(WHAT IS REQUIRED): For the entries below, count the lines that contain the word "existsb" and reply with that number only.

_ _ _ _ _

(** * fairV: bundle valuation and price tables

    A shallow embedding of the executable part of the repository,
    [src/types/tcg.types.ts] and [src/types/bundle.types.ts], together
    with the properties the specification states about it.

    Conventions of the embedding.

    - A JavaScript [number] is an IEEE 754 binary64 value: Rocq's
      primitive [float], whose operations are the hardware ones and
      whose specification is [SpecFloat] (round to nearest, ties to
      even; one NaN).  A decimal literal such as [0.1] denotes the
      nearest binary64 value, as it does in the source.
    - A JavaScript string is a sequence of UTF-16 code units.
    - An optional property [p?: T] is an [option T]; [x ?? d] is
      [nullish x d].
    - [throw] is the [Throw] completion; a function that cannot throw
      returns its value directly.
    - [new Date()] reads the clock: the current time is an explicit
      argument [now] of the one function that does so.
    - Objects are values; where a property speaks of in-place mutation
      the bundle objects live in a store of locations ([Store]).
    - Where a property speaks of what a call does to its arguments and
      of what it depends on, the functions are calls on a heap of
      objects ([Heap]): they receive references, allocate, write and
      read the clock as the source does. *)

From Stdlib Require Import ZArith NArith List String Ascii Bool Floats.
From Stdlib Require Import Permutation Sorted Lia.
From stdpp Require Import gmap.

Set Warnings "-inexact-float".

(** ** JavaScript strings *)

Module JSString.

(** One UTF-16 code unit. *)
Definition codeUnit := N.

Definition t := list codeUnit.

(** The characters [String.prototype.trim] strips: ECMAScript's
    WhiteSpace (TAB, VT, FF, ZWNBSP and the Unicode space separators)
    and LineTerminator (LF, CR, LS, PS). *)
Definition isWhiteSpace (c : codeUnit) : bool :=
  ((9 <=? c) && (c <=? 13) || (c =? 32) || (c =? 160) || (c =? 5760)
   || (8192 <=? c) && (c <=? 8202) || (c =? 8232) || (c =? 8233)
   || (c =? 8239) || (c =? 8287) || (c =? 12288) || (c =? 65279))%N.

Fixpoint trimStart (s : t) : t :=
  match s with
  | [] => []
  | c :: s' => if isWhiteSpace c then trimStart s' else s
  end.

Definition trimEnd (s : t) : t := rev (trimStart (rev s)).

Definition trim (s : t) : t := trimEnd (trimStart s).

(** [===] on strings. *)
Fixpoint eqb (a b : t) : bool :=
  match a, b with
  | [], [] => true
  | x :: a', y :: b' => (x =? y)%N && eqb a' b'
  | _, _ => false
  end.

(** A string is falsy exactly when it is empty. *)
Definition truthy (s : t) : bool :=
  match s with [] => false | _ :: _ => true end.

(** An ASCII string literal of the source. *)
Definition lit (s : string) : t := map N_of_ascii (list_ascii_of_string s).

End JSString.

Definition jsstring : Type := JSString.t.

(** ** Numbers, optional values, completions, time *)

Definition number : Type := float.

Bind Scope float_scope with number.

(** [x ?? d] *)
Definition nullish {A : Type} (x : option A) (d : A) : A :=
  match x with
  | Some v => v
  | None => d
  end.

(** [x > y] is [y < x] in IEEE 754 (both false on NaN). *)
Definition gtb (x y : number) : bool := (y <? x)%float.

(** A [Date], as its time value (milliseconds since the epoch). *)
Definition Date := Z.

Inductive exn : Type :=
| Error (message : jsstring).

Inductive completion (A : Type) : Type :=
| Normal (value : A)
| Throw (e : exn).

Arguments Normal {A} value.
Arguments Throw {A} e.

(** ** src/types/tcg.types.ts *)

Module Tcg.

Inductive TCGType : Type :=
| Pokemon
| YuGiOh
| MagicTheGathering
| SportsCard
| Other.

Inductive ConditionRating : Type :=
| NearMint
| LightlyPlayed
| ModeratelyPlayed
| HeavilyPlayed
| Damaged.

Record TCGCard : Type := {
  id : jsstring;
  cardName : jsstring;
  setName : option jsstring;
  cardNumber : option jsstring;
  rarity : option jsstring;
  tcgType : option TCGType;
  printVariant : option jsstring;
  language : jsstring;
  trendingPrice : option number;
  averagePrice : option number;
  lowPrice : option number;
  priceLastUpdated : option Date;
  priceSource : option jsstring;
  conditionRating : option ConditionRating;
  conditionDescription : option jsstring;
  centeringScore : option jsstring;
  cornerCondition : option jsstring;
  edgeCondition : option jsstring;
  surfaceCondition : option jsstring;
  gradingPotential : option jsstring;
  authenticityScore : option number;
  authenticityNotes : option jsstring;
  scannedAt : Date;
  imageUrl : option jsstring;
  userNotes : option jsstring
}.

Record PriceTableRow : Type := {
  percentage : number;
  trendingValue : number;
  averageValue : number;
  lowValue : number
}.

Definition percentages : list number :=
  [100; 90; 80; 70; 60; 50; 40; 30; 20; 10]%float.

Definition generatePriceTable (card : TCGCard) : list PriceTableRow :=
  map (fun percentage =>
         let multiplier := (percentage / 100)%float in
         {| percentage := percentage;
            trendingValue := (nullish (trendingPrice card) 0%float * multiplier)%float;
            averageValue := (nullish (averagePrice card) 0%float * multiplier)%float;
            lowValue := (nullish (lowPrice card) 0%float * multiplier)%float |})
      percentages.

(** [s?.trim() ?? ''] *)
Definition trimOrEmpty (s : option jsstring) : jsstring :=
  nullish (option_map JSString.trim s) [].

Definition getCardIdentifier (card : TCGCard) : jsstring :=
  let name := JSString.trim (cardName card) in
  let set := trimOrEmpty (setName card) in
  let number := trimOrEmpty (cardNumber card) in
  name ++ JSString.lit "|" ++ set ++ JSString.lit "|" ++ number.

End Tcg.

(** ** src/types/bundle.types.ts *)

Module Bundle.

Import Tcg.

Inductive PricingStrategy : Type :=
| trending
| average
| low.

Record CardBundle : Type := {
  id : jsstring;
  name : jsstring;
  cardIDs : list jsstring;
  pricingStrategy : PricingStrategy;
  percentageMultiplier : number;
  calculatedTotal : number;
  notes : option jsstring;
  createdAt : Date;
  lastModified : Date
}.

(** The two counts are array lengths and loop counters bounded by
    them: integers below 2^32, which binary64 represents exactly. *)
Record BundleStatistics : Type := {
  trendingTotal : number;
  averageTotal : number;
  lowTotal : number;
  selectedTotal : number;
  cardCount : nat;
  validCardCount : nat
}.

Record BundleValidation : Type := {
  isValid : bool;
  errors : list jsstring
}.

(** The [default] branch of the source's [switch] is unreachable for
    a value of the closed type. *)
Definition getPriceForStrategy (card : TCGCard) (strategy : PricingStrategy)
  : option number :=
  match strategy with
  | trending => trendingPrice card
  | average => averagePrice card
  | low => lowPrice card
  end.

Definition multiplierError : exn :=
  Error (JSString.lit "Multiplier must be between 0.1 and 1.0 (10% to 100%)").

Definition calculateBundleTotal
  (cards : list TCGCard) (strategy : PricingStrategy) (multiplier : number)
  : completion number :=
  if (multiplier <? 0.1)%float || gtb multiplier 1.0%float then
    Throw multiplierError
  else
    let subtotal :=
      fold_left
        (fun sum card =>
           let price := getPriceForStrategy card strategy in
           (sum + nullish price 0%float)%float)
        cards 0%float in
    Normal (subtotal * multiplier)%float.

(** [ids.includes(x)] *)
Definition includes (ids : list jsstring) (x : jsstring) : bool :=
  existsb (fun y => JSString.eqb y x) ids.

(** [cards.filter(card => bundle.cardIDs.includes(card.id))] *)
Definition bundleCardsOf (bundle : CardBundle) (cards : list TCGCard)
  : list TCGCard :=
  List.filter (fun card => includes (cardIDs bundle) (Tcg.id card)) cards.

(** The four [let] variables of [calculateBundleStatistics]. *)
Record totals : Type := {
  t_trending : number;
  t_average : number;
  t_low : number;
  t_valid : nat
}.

_ _ _ _ _

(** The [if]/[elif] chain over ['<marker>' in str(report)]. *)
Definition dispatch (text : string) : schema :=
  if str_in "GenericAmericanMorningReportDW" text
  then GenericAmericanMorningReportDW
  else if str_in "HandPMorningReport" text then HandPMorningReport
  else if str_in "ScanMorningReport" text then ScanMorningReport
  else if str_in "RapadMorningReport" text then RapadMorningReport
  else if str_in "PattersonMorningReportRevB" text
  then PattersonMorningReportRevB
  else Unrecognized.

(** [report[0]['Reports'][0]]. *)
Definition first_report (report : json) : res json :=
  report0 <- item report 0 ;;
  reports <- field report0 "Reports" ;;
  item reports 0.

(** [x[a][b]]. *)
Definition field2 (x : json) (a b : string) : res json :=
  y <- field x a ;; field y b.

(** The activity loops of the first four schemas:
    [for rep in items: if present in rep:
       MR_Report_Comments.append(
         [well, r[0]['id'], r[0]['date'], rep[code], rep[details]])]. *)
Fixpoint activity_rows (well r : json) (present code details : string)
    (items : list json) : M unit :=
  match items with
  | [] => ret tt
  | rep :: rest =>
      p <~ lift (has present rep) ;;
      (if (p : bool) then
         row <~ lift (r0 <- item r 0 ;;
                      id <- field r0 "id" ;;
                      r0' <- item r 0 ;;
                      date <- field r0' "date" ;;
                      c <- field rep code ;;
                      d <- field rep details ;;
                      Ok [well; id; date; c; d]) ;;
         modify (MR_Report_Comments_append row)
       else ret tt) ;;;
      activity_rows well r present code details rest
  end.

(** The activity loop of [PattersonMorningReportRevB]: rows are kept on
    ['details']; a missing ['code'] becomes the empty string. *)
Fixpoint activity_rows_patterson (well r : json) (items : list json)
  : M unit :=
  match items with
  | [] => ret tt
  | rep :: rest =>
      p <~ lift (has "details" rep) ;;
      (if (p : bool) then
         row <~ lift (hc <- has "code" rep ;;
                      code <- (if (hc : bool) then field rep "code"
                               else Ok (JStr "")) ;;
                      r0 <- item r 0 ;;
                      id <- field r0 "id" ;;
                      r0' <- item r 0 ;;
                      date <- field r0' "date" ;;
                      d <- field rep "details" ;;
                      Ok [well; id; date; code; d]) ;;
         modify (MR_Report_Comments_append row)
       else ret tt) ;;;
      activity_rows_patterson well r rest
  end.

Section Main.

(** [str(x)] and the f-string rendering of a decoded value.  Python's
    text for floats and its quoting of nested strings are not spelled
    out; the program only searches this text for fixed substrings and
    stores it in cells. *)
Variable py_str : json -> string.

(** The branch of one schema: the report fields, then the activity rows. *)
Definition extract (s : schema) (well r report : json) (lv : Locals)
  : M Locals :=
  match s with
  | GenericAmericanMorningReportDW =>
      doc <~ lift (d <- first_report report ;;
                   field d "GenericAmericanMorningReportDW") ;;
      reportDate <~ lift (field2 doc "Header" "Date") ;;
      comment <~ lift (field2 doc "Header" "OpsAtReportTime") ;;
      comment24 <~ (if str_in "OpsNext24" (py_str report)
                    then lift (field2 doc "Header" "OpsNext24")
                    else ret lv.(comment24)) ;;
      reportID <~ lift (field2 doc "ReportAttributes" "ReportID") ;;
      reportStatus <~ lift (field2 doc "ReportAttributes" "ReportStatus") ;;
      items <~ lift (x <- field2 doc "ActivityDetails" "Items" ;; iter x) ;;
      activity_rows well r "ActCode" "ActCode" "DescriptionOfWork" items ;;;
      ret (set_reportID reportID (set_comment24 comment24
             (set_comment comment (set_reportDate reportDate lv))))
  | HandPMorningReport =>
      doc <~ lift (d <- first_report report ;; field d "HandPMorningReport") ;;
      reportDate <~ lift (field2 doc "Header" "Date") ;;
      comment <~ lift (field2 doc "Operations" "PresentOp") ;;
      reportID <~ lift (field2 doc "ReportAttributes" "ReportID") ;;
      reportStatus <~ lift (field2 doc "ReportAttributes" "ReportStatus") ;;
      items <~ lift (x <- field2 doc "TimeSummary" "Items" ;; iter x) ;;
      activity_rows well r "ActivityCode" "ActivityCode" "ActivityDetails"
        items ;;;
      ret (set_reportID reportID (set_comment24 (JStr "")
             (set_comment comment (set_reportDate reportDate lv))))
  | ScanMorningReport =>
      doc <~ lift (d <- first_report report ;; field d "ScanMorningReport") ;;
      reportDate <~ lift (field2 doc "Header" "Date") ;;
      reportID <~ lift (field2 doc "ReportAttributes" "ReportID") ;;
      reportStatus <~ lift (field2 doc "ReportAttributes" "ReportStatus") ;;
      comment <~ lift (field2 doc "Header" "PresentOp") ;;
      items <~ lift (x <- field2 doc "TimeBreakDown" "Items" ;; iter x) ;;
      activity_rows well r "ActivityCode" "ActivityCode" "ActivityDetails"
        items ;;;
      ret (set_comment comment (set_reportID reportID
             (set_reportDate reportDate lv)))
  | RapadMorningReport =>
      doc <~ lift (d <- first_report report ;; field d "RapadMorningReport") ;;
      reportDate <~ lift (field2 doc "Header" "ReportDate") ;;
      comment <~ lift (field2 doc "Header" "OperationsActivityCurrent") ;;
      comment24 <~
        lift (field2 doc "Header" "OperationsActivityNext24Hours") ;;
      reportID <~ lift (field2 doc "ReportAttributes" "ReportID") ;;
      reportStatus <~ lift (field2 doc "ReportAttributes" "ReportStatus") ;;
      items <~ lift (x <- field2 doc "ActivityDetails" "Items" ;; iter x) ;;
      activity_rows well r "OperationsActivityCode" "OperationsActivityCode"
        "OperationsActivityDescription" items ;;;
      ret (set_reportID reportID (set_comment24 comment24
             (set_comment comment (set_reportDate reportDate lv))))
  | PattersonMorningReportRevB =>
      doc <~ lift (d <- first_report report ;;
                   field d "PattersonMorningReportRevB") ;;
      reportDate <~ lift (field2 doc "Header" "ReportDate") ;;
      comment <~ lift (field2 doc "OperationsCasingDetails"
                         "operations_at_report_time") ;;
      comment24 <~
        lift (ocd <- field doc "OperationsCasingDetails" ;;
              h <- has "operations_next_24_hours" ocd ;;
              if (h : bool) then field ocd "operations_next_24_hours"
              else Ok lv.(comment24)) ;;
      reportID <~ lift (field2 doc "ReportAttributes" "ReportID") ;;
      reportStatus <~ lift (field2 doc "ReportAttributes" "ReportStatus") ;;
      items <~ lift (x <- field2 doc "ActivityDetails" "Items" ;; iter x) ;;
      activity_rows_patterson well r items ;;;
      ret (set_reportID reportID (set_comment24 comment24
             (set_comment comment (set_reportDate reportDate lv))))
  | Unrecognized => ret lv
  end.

_ _ _ _ _

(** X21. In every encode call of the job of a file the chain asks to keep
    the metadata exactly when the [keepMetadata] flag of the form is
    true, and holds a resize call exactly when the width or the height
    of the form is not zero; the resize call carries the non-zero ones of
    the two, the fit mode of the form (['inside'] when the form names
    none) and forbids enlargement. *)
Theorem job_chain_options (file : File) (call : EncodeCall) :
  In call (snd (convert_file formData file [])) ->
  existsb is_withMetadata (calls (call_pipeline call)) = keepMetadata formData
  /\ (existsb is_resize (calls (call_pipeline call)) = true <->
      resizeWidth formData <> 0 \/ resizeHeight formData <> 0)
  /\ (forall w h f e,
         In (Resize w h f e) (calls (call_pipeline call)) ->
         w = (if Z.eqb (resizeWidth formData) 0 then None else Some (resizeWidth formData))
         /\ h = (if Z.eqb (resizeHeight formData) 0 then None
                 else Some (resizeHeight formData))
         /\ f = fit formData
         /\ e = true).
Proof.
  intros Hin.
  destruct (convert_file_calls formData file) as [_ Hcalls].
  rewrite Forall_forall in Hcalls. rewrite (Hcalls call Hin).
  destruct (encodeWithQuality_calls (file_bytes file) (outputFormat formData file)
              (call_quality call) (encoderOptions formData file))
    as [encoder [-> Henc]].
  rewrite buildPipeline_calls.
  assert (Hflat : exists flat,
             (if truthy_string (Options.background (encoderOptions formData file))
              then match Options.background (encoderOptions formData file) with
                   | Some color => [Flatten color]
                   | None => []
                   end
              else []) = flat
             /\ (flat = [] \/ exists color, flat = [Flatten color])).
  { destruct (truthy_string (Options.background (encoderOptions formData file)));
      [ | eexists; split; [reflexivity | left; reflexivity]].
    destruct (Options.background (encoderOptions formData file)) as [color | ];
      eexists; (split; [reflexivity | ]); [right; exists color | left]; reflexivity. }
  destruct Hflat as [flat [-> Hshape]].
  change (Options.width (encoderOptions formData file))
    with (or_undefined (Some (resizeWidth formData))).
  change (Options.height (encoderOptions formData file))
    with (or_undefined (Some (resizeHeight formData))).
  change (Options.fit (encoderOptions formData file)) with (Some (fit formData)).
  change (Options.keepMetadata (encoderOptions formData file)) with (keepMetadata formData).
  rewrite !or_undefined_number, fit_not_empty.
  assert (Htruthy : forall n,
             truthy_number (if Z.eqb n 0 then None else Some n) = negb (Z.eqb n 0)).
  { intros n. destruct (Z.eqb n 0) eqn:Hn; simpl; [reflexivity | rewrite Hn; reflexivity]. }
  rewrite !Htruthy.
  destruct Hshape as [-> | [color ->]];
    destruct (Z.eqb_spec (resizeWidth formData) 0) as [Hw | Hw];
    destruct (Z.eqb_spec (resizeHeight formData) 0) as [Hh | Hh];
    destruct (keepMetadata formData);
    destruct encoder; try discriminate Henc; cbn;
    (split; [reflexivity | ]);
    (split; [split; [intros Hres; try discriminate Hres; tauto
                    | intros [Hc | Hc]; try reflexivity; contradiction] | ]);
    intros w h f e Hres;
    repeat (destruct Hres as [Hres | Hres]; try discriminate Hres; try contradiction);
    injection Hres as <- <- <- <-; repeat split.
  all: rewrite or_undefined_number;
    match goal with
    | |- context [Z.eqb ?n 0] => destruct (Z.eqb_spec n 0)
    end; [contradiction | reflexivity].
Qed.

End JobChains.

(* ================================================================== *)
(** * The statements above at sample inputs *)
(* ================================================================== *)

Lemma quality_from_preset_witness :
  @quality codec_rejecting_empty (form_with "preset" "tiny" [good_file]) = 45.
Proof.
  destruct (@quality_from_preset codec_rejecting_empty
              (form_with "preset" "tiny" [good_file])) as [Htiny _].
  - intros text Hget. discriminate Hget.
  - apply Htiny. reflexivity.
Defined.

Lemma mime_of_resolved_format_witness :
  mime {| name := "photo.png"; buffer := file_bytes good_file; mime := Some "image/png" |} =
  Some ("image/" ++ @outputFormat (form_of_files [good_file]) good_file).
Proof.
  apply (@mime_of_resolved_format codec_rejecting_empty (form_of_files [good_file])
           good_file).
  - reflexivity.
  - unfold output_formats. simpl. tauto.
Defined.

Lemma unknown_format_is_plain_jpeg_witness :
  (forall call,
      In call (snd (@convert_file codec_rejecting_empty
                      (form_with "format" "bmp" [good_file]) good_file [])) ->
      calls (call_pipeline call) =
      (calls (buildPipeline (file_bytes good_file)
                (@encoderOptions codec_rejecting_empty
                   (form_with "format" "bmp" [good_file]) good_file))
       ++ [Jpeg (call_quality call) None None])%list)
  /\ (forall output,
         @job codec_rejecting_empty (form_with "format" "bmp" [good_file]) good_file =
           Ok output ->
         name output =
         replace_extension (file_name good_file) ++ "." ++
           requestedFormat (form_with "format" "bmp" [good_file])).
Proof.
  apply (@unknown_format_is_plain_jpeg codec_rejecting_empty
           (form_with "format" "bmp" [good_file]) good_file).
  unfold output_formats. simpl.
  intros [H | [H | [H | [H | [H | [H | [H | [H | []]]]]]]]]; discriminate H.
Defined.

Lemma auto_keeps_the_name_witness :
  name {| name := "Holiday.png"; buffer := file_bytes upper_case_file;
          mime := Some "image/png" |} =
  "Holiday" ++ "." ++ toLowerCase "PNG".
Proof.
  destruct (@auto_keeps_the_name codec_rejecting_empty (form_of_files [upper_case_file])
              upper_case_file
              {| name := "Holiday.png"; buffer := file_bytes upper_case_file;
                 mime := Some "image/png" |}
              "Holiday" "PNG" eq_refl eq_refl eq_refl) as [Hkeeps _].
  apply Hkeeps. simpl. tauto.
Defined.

_ _ _ _ _

(TASK SOLUTION): 3